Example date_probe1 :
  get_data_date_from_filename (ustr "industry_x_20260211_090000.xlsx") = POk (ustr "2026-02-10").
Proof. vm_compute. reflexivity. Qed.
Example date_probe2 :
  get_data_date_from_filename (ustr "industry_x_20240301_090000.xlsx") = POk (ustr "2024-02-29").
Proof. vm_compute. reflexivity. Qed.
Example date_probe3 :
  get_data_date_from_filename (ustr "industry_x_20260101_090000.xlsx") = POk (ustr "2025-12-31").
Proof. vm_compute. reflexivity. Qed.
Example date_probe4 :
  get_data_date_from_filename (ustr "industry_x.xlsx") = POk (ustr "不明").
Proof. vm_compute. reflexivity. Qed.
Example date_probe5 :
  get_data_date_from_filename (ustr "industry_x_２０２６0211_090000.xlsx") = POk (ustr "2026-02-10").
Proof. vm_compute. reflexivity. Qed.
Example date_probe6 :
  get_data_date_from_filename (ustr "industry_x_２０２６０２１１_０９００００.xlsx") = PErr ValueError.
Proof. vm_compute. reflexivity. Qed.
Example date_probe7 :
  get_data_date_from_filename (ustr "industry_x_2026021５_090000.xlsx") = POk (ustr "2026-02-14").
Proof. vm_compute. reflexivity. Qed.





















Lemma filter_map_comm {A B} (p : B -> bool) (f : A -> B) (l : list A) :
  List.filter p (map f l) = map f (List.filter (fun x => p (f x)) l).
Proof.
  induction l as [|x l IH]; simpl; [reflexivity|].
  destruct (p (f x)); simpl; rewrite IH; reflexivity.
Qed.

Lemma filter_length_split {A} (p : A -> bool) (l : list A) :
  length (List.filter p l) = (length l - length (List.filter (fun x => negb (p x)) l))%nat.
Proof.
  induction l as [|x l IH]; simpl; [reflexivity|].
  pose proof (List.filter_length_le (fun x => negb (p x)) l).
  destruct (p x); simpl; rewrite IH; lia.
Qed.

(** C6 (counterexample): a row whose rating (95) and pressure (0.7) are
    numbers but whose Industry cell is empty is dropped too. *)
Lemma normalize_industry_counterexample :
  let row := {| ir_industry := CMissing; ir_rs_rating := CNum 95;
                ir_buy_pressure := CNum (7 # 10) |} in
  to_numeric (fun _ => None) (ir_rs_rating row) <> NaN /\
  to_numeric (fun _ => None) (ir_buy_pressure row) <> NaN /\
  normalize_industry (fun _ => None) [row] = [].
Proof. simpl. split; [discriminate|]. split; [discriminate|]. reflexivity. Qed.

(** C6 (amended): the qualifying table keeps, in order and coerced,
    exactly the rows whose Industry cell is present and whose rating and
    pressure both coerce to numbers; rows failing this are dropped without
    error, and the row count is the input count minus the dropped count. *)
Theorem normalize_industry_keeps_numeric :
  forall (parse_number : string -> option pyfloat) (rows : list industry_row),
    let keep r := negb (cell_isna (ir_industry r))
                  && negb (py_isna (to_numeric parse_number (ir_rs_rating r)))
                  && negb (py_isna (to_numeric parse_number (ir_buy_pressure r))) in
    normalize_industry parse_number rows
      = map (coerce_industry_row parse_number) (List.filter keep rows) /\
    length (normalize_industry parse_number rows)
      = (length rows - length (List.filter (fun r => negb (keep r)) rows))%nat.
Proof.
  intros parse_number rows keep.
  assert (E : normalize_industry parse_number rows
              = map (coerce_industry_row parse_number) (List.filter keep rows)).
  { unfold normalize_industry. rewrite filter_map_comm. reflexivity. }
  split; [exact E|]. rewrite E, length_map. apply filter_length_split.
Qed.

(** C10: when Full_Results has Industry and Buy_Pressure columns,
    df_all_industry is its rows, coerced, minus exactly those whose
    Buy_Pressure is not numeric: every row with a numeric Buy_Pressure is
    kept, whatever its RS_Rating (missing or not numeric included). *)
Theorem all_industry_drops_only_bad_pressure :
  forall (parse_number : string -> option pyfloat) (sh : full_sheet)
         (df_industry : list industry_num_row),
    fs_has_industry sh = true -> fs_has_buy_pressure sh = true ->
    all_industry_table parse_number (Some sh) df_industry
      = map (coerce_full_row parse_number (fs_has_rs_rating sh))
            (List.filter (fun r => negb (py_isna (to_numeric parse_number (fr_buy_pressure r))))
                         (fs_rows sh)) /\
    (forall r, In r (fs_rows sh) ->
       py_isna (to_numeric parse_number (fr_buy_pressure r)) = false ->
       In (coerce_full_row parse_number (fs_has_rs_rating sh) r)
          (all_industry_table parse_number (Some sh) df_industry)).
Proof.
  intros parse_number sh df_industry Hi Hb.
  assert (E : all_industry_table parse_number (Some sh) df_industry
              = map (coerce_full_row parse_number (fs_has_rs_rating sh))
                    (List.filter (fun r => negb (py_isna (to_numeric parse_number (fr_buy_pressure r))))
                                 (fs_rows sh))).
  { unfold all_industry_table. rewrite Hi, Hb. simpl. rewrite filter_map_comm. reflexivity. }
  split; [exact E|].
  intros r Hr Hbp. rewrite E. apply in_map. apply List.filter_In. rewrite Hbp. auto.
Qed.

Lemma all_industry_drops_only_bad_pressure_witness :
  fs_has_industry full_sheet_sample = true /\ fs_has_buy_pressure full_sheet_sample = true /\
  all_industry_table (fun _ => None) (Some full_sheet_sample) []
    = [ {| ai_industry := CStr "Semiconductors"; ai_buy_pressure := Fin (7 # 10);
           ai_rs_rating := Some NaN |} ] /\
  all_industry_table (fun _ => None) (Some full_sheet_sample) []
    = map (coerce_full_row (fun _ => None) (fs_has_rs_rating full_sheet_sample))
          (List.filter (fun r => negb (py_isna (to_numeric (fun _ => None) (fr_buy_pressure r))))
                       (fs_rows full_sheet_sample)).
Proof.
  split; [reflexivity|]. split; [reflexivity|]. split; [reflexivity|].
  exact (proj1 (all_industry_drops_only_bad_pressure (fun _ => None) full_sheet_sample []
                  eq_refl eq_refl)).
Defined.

* [TASK ITEM] Write down, word for word, the lines above from the one containing "(keep r)) rows))%nat." through the one containing "(List.filter keep rows)).", both ends included.

* [ANSWER]
      = (length rows - length (List.filter (fun r => negb (keep r)) rows))%nat.
Proof.
  intros parse_number rows keep.
  assert (E : normalize_industry parse_number rows
              = map (coerce_industry_row parse_number) (List.filter keep rows)).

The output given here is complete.